According to ING, the ECB is unlikely to raise rates in July, although a surprise 25-basis-point increase cannot be completely ruled out. The bank noted that the recent rebound in crude oil prices has restored inflation conditions that were reflected in the ECB’s June projections, which assumed at least two additional rate increases.
Despite the stronger energy outlook, ING said softer-than-expected June inflation data and limited signs of broader price pressures have reduced the urgency for immediate tightening. Still, some hawkish ECB officials may prefer acting sooner, particularly if energy prices retreat before September and weaken the case for another increase. ING continues to expect the next rate hike to come in September.
UBS also expects the ECB to keep rates unchanged while maintaining its data-dependent, meeting-by-meeting approach without providing firm guidance on future policy. The bank still forecasts a 25-basis-point increase in September, which would lift the deposit rate to 2.5%.
However, UBS acknowledged that recent inflation data and comments from ECB policymakers, including Pierre Wunsch and Martins Kazaks, have lowered confidence in that forecast.

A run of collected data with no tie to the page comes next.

Definition is_lower (a : ascii) : bool := in_range 97 122 a.
Definition is_upper (a : ascii) : bool := in_range 65 90 a.
Definition is_alpha (a : ascii) : bool := is_lower a || is_upper a.
Definition is_digit (a : ascii) : bool := in_range 48 57 a.
Definition is_hex (a : ascii) : bool :=
  is_digit a || in_range 97 102 a || in_range 65 70 a.

Definition is_char (c : ascii) (a : ascii) : bool := Ascii.eqb a c.

(** ECMAScript WhiteSpace and LineTerminator below 256: TAB, LF, VT, FF, CR,
    SP and NBSP.  This is the class [\s] and what [trim] strips. *)
Definition is_space (a : ascii) : bool :=
  in_range 9 13 a || (code a =? 32) || (code a =? 160).

(** [String.prototype.toLowerCase] on one code unit. *)
Definition lower_char (a : ascii) : ascii :=
  if is_upper a then ascii_of_nat (code a + 32)
  else if in_range 192 222 a && negb (code a =? 215)
       then ascii_of_nat (code a + 32)
       else a.

Fixpoint toLowerCase (s : string) : string :=
  match s with
  | EmptyString => EmptyString
  | String a s' => String (lower_char a) (toLowerCase s')
  end.

Fixpoint rev_onto (s acc : string) : string :=
  match s with
  | EmptyString => acc
  | String a s' => rev_onto s' (String a acc)
  end.

Definition rev (s : string) : string := rev_onto s EmptyString.
(** * Icon detection in [lisa-desktop/src/server.py]

    A shallow embedding of the icon-detection part of the desktop control
    server: the template registry [ICON_TEMPLATES], the multi-scale
    template matcher, the seven heuristic detectors, the overlap
    suppression pass and the two request handlers that tie them together.

    Conventions.
    - Python [int]s are [Z]; numpy fixed-width scalars are [Z] with their
      wrap-around written out ([wrap_int32], [wrap_uint16]); a numpy
      scalar combined with a Python [int] keeps its own width.
    - Python floats are exact rationals [Q].  The geometric tests compare
      quotients of screen-sized integers with short decimal literals,
      where exact and rounded arithmetic agree.  The comparison of the
      [float32] correlation surface with the request's threshold is
      numpy's, and is left to it ([float32_ge]).
    - OpenCV, numpy and base64 routines are external to the repository;
      they are the fields of the class [cv2].  They are total on the
      arrays of a captured screen; [cv2.Canny] raises on an empty array,
      which the code can hand to it in one place, the region of interest
      of [detect_search_icons].
    - An exception is a [Raise]; the handlers' [try/except] turns it into
      an error response. *)

From Stdlib Require Import ZArith QArith Qround Lia String Ascii List Bool.
From stdpp Require Import gmap strings list sorting.

Local Open Scope Z_scope.

(** ** Python values *)

(** Results of code that can raise. *)
Inductive result (A : Type) : Type :=
| Ok (a : A)
| Raise (e : string).
Arguments Ok {A} a.
Arguments Raise {A} e.

Global Instance result_ret : MRet result := fun A a => Ok a.

Global Instance result_bind : MBind result := fun A B k m =>
  match m with
  | Ok a => k a
  | Raise e => Raise e
  end.

(** An integer as the JSON encoder sees it: a Python [int], or a numpy
    [int32] scalar (which [json.dumps] refuses). *)
Inductive integer : Type :=
| py_int (z : Z)
| np_int32 (z : Z).

Definition to_Z (n : integer) : Z :=
  match n with
  | py_int z => z
  | np_int32 z => z
  end.

Definition is_py_int (n : integer) : bool :=
  match n with
  | py_int _ => true
  | np_int32 _ => false
  end.

Definition wrap_int32 (z : Z) : Z := (z + 2 ^ 31) mod 2 ^ 32 - 2 ^ 31.
Definition wrap_uint16 (z : Z) : Z := z mod 2 ^ 16.

(** [abs] of an [int32] scalar. *)
Definition abs_int32 (z : Z) : Z := wrap_int32 (Z.abs z).

#[local] Set Warnings "-register-all".

(** Values of a decoded JSON request body. *)
Inductive json : Type :=
| JNull
| JBool (b : bool)
| JNum (q : Q)
| JStr (s : string)
| JArr (items : list json)
| JObj (fields : list (string * json)).

(** [str.lower] on ASCII names. *)
Definition ascii_lower (c : ascii) : ascii :=
  let n := N_of_ascii c in
  if ((65 <=? n) && (n <=? 90))%N then ascii_of_N (n + 32) else c.

Fixpoint lower (s : string) : string :=
  match s with
  | EmptyString => EmptyString
  | String c s' => String (ascii_lower c) (lower s')
  end.

(** [v.lower()] for a JSON value: only strings have the method. *)
Definition json_lower (v : json) : result string :=
  match v with
  | JStr s => Ok (lower s)
  | _ => Raise "AttributeError: object has no attribute 'lower'"
  end.

(** Python truthiness, as used by [not name or not template_base64]. *)
Definition truthy (v : json) : bool :=
  match v with
  | JNull => false
  | JBool b => b
  | JNum q => negb (Qeq_bool q 0)
  | JStr s => negb (String.eqb s "")
  | JArr items => negb (length items =? 0)%nat
  | JObj fields => negb (length fields =? 0)%nat
  end.

(** [data.get(key, default)]. *)
Definition get (data : gmap string json) (key : string) (dflt : json) : json :=
  match data !! key with
  | Some v => v
  | None => dflt
  end.

(** Strict comparison of floats. *)
Definition Qltb (a b : Q) : bool := negb (Qle_bool b a).

(** ** Detections *)

Record Bounds : Type := mkBounds {
  x : integer;
  y : integer;
  width : integer;
  height : integer
}.

Record Detection : Type := mkDetection {
  type : string;
  text : string;
  bounds : Bounds;
  confidence : Q
}.

(** ** [sorted]: Python's stable sort

    [sorted] is stable, also under [reverse=True]: elements whose keys
    compare equal keep their input order.  For a total preorder on keys a
    stable sort has one possible result, computed here by insertion.
    [before a b] says that the key of [a] sorts strictly ahead of the key
    of [b]. *)
Section Sorted.
Context {A : Type} (before : A -> A -> bool).

Fixpoint sorted_insert (a : A) (l : list A) : list A :=
  match l with
  | [] => [a]
  | b :: l' => if before b a then b :: sorted_insert a l' else a :: b :: l'
  end.

Definition sorted (l : list A) : list A := foldr sorted_insert [] l.
End Sorted.

(** [key=lambda x: x['confidence'], reverse=True] *)
Definition by_confidence_desc (a b : Detection) : bool :=
  Qltb (confidence b) (confidence a).

(** ** [remove_overlapping_detections] *)

(** The body of the inner loop for one [kept]: [true] when the loop sets
    [should_keep = False] and breaks. *)
Definition overlaps (det kept : Detection) (overlap_thresh : Q) : bool :=
  let b1 := bounds det in
  let b2 := bounds kept in
  let x1 := Z.max (to_Z (x b1)) (to_Z (x b2)) in
  let y1 := Z.max (to_Z (y b1)) (to_Z (y b2)) in
  let x2 := Z.min (to_Z (x b1) + to_Z (width b1)) (to_Z (x b2) + to_Z (width b2)) in
  let y2 := Z.min (to_Z (y b1) + to_Z (height b1)) (to_Z (y b2) + to_Z (height b2)) in
  if (x1 <? x2) && (y1 <? y2) then
    let intersection := (x2 - x1) * (y2 - y1) in
    let area1 := to_Z (width b1) * to_Z (height b1) in
    let area2 := to_Z (width b2) * to_Z (height b2) in
    let union := area1 + area2 - intersection in
    let iou := if 0 <? union then (inject_Z intersection / inject_Z union)%Q else 0%Q in
    Qltb overlap_thresh iou
  else false.

(** The inner [for kept in keep] loop with its [break]. *)
Fixpoint should_keep (det : Detection) (keep : list Detection) (overlap_thresh : Q) : bool :=
  match keep with
  | [] => true
  | kept :: keep' =>
      if overlaps det kept overlap_thresh then false
      else should_keep det keep' overlap_thresh
  end.
(** * Relocatable Python environments: a model of [pip_build_standalone.build]

    The development embeds [src/pip_build_standalone/build.py] in Rocq.
    The program is effectful: it reads and mutates a directory tree,
    spawns external tools and logs.  The embedding threads an explicit
    [world] (file system, working directory, platform, clock and a trace of
    observable events) through an exception monad.

    Layout: byte strings and their scan/replace functions, paths and the
    file system, the [glob] and [os.walk] library functions, the helper
    modules that are imported by [build.py], the four functions of
    [build.py], and then the theorems. *)

From Stdlib Require Import Strings.Byte Strings.Ascii Strings.String.
From stdpp Require Import gmap strings list fin_maps pretty.
(** * Virgin Media Hub 3 client: a shallow embedding of [virginmedia.py]

    The development follows the layout of the Python module:

    - the Python built-ins the module relies on ([int], [str], [hex],
      slicing, [split], [join], ...), modelled on strings of 8-bit
      characters;
    - the value codec ([extract_ip], [ipv4_to_dollar], [extract_mac],
      [extract_date]);
    - the table assembler of the [snmp_table] decorator;
    - the [Hub] class: the request layer [_get], [login], [logout],
      [snmp_set], [apply_settings], [snmp_walk].

    Exceptions are values of [exn]; a pure function that may raise returns
    an [Outcome].  Methods of [Hub] thread the object and the device trace
    explicitly, in the monad [M].

    Modelling choices:

    - the device is an oracle that answers the n-th request of a run, or
      is unreachable; the trace records every request and every sleep;
    - [requests]' [raise_for_status] raises [HTTPError] for the statuses
      400 to 599; [datetime.datetime] raises [ValueError] for fields out
      of range; [json.loads], [base64] and what the module takes from the
      [snmp] module (the descriptor behind [auth_username], the values of
      [snmp.Type]) are parameters, gathered in [Environment];
    - the loop of [_get] runs on a step budget: [None] means the budget
      ran out, and the results below say which budget is enough;
    - warnings and the elapsed-time counters (floating-point seconds) are
      left out; the call and retry counters are kept in [counters]. *)

From Stdlib Require Import ZArith List String Ascii Bool Lia HexString DecimalString.
From Stdlib Require Import Sorted Permutation DecimalPos DecimalZ.
From stdpp Require Import base strings gmap.
Import ListNotations.

Local Open Scope string_scope.
Local Open Scope Z_scope.
Local Set Warnings "-register-all".

(* ===================================================================== *)
(** * Python built-ins *)
(* ===================================================================== *)

(** The exceptions the module raises or lets through. *)
Inductive exn : Type :=
| ValueError
| TypeError
| SyntaxError
| IndexError
| KeyError
| AttributeError
| UnicodeEncodeError
| ConnectionError
| HTTPError (status : Z)
| AccessDenied (url : string)
| LoginFailed
| SNMPSetError (oid : string).

Inductive Outcome (A : Type) : Type :=
| Ok (a : A)
| Raise (e : exn).
Arguments Ok {A} a.
Arguments Raise {A} e.

Definition obind {A B} (k : A -> Outcome B) (m : Outcome A) : Outcome B :=
  match m with
  | Ok a => k a
  | Raise e => Raise e
  end.

#[global] Instance Outcome_ret : MRet Outcome := @Ok.
#[global] Instance Outcome_bind : MBind Outcome := @obind.

Fixpoint omap {A B} (f : A -> Outcome B) (l : list A) : Outcome (list B) :=
  match l with
  | [] => Ok []
  | x :: xs => y ← f x; ys ← omap f xs; Ok (y :: ys)
  end.

(** [s[i:j]] and [s[i:]] for non-negative indices; slicing never raises. *)
Definition slice (i j : nat) (s : string) : string := substring i (j - i) s.
Definition slice_from (i : nat) (s : string) : string :=
  substring i (String.length s - i) s.

(** [s.split(sep)] for a one-character separator. *)
Fixpoint split (sep : ascii) (s : string) : list string :=
  match s with
  | EmptyString => [EmptyString]
  | String c rest =>
      if Ascii.eqb c sep then EmptyString :: split sep rest
      else match split sep rest with
           | piece :: pieces => String c piece :: pieces
           | [] => [String c EmptyString]
           end
  end.

(** [sep.join(pieces)]. *)
Fixpoint join (sep : string) (pieces : list string) : string :=
  match pieces with
  | [] => EmptyString
  | [p] => p
  | p :: ps => p +:+ sep +:+ join sep ps
  end.

(** [str.lower] on 8-bit characters. *)
Definition lower_char (c : ascii) : ascii :=
  let n := nat_of_ascii c in
  if ((65 <=? n) && (n <=? 90))%nat then ascii_of_nat (n + 32) else c.

Fixpoint lower (s : string) : string :=
  match s with
  | EmptyString => EmptyString
  | String c rest => String (lower_char c) (lower rest)
  end.

(** [s.replace(old, new)] for a one-character [old]. *)
Fixpoint replace_char (old : ascii) (new : string) (s : string) : string :=
  match s with
  | EmptyString => EmptyString
  | String c rest =>
      if Ascii.eqb c old then new +:+ replace_char old new rest
      else String c (replace_char old new rest)
  end.

(** Characters [int] skips around a number, among the code points below
    256: the ASCII white space (9 to 13 and 32) and the two white-space
    code points beyond ASCII (133 and 160).  The separators 28 to 31,
    which [str.strip] removes, are not skipped by [int]. *)
Definition is_space (c : ascii) : bool :=
  let n := nat_of_ascii c in
  (((9 <=? n) && (n <=? 13)) || (n =? 32) || (n =? 133) || (n =? 160))%nat.

Definition digit_value (c : ascii) : option Z :=
  let n := nat_of_ascii c in
  if ((48 <=? n) && (n <=? 57))%nat then Some (Z.of_nat n - 48)
  else if ((97 <=? n) && (n <=? 122))%nat then Some (Z.of_nat n - 87)
  else if ((65 <=? n) && (n <=? 90))%nat then Some (Z.of_nat n - 55)
  else None.

Fixpoint lstrip (l : list ascii) : list ascii :=
  match l with
  | c :: t => if is_space c then lstrip t else l
  | [] => []
  end.

Definition strip (l : list ascii) : list ascii := rev (lstrip (rev (lstrip l))).

(** The digits of a literal: single underscores may separate digits. *)
Fixpoint parse_digits (base : Z) (l : list ascii) (acc : Z) (after_underscore : bool)
  : option Z :=
  match l with
  | [] => if after_underscore then None else Some acc
  | c :: t =>
      if Ascii.eqb c "_" then
        if after_underscore then None else parse_digits base t acc true
      else
        match digit_value c with
        | Some d => if d <? base then parse_digits base t (acc * base + d) false else None
        | None => None
        end
  end.

Definition parse_number (base : Z) (l : list ascii) : option Z :=
  match l with
  | [] => None
  | c :: _ => if Ascii.eqb c "_" then None else parse_digits base l 0 false
  end.

(** The interpreter's limit on the digits of a number converted from or
    to text in a base that is no power of two
    ([sys.int_info.default_max_str_digits]); underscores do not count. *)
Definition int_max_str_digits : Z := 4300.

Definition count_digits (l : list ascii) : nat :=
  length (List.filter (fun c => negb (Ascii.eqb c "_")) l).

Definition is_binary_base (base : Z) : bool :=
  (base =? 2) || (base =? 4) || (base =? 8) || (base =? 16) || (base =? 32).

(** [int(s, base)] for base 10 and base 16: white space around the
    literal, a sign, for base 16 the prefix [0x] (and one underscore after
    it), then the digits, for base 10 no more of them than the limit. *)
Definition py_int (base : Z) (s : string) : Outcome Z :=
  let l := strip (list_ascii_of_string s) in
  let '(negative, l1) :=
    match l with
    | c :: t => if Ascii.eqb c "-" then (true, t)
                else if Ascii.eqb c "+" then (false, t) else (false, l)
    | [] => (false, l)
    end in
  let l2 :=
    match l1 with
    | z :: x :: t =>
        if (base =? 16) && Ascii.eqb z "0" && (Ascii.eqb x "x" || Ascii.eqb x "X")
        then match t with
             | u :: t' => if Ascii.eqb u "_" then t' else t
             | [] => t
             end
        else l1
    | _ => l1
    end in
  match parse_number base l2 with
  | Some n =>
      if negb (is_binary_base base) && (int_max_str_digits <? Z.of_nat (count_digits l2))
      then Raise ValueError
      else Ok (if negative then - n else n)
  | None => Raise ValueError
  end.

(** [str(n)] and [hex(n)] of an integer.  [str] has this text for an
    integer within the limit above, as are the integers the module itself
    makes (octets, status codes); for an integer it is handed, see
    [str_value]. *)
Definition py_str (n : Z) : string := NilZero.string_of_int (Z.to_int n).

At the same time, markets have increased expectations for further monetary tightening as geopolitical risks intensified and energy prices climbed.
In addition to interest rate decisions, UBS said investors will be watching for updates on the ECB’s proposal to raise banks’ minimum reserve requirement from 1% to 2%. The bank estimates the change would reduce excess liquidity in the financial system by roughly €170 billion while lowering the ECB’s annual interest payments to commercial banks.
With inflation, oil prices, and geopolitical developments remaining highly uncertain, the ECB’s policy path beyond July is expected to remain heavily dependent on incoming economic data.